### [Exercise requirements]
Here is the task for the records below: repeat exactly the lines from the one with "(object_id o, blob) ∧" to the one with "Definition no_target : ManifestTarget", both included, and nothing else.

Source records
⟨

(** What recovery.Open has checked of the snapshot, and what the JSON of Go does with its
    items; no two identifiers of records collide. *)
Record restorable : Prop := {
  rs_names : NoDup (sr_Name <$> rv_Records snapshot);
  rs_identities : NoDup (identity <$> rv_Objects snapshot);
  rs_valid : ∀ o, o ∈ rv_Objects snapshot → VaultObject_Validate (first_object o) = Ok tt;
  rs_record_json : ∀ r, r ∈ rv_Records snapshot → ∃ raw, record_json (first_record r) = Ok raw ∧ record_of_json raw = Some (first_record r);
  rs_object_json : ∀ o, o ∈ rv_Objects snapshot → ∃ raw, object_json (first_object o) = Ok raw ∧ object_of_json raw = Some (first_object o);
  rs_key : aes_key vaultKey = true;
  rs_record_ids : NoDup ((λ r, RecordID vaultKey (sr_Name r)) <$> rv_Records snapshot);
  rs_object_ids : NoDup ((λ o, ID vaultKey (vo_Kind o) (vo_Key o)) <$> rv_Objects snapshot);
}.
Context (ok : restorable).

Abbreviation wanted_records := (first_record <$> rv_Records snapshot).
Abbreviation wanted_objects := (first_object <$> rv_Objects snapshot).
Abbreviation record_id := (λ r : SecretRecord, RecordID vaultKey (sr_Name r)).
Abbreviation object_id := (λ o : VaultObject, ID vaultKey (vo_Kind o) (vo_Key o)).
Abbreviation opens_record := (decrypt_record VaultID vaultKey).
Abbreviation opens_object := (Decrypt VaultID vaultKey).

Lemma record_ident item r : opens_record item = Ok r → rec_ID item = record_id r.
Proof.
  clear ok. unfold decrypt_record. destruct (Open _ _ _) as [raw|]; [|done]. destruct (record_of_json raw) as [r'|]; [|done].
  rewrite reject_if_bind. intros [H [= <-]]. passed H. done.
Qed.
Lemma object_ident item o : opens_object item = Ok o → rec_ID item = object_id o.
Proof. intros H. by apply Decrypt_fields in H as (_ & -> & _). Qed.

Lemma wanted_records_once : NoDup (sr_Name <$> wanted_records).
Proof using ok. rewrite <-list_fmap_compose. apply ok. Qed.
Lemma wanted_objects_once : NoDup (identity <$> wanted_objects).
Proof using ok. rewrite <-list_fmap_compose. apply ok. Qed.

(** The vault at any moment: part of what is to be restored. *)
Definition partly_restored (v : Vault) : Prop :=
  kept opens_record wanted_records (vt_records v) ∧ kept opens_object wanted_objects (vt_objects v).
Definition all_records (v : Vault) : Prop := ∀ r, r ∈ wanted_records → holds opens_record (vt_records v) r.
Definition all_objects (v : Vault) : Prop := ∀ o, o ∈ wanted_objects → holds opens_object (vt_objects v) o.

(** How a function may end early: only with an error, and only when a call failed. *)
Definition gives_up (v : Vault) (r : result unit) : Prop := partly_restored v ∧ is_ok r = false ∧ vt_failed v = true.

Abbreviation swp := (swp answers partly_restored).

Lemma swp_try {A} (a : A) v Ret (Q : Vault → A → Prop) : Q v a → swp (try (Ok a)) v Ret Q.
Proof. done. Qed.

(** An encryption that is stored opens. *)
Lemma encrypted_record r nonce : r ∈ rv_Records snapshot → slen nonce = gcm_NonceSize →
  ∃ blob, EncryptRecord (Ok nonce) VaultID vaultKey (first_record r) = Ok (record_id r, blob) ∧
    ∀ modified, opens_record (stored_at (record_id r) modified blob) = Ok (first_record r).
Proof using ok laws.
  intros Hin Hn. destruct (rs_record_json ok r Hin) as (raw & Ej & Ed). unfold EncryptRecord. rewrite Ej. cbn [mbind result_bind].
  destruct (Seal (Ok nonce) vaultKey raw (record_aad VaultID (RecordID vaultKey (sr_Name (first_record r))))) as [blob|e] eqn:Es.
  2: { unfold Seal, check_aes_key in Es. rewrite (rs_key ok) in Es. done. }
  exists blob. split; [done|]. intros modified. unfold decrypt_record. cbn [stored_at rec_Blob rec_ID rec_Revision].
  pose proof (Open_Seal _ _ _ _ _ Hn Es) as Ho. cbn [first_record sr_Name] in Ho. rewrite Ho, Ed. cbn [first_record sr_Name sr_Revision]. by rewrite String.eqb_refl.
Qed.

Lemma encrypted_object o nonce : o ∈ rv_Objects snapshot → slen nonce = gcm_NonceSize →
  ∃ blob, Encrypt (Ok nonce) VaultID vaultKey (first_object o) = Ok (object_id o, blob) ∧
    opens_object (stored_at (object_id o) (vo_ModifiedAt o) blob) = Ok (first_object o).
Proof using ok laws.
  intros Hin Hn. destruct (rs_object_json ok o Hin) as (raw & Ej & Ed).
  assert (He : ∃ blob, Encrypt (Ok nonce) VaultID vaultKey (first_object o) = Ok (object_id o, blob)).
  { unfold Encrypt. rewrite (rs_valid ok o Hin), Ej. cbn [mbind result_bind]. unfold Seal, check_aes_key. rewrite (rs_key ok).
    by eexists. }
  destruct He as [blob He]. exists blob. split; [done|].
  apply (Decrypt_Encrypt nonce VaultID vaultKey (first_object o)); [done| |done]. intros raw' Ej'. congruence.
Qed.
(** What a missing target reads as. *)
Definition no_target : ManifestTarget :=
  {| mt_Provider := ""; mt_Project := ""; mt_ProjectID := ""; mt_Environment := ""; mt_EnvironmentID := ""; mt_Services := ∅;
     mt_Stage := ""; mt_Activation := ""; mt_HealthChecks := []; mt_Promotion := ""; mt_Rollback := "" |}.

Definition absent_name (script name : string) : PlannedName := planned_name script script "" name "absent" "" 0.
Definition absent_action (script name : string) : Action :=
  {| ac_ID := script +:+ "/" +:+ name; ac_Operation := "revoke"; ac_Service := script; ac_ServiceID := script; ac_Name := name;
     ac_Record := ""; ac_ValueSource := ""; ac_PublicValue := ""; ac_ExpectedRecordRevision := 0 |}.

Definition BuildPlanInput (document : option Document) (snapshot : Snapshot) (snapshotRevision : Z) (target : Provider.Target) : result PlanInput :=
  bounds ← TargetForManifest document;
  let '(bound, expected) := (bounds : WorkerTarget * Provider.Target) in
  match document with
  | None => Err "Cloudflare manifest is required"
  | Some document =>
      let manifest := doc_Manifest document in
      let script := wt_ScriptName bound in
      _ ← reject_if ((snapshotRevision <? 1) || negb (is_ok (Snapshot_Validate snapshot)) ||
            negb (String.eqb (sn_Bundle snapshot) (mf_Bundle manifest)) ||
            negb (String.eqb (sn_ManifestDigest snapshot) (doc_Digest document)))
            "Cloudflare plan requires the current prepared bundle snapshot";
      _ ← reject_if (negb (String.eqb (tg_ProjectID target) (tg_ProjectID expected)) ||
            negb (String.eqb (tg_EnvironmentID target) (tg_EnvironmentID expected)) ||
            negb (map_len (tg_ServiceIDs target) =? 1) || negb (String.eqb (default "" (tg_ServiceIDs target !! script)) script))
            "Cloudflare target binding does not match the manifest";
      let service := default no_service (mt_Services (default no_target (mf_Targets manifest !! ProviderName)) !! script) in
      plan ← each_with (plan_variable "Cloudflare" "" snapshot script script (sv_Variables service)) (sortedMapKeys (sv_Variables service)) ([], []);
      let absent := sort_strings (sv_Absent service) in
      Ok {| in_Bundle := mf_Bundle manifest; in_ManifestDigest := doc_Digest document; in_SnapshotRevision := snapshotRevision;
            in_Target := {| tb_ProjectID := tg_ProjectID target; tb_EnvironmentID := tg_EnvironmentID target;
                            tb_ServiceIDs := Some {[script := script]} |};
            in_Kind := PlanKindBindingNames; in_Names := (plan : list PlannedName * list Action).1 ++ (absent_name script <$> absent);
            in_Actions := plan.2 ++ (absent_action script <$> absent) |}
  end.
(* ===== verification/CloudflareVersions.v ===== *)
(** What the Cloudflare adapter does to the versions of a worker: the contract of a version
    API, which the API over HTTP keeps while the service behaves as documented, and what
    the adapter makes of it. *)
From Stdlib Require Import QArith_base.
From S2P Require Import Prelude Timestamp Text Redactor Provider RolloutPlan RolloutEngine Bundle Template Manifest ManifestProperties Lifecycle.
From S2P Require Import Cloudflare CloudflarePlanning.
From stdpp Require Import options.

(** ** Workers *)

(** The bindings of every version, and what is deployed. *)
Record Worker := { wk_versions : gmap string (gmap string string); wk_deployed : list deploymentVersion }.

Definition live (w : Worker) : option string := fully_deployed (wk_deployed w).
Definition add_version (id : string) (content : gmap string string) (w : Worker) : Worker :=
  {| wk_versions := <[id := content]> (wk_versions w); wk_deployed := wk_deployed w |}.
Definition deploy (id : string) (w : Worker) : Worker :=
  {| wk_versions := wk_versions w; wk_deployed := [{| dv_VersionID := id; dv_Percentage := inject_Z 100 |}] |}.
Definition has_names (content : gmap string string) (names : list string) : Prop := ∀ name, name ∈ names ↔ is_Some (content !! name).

⟩

### [Exercise answer]
  ∃ blob, Encrypt (Ok nonce) VaultID vaultKey (first_object o) = Ok (object_id o, blob) ∧
    opens_object (stored_at (object_id o) (vo_ModifiedAt o) blob) = Ok (first_object o).
Proof using ok laws.
  intros Hin Hn. destruct (rs_object_json ok o Hin) as (raw & Ej & Ed).
  assert (He : ∃ blob, Encrypt (Ok nonce) VaultID vaultKey (first_object o) = Ok (object_id o, blob)).
  { unfold Encrypt. rewrite (rs_valid ok o Hin), Ej. cbn [mbind result_bind]. unfold Seal, check_aes_key. rewrite (rs_key ok).
    by eexists. }
  destruct He as [blob He]. exists blob. split; [done|].
  apply (Decrypt_Encrypt nonce VaultID vaultKey (first_object o)); [done| |done]. intros raw' Ej'. congruence.
Qed.
(** What a missing target reads as. *)
Definition no_target : ManifestTarget :=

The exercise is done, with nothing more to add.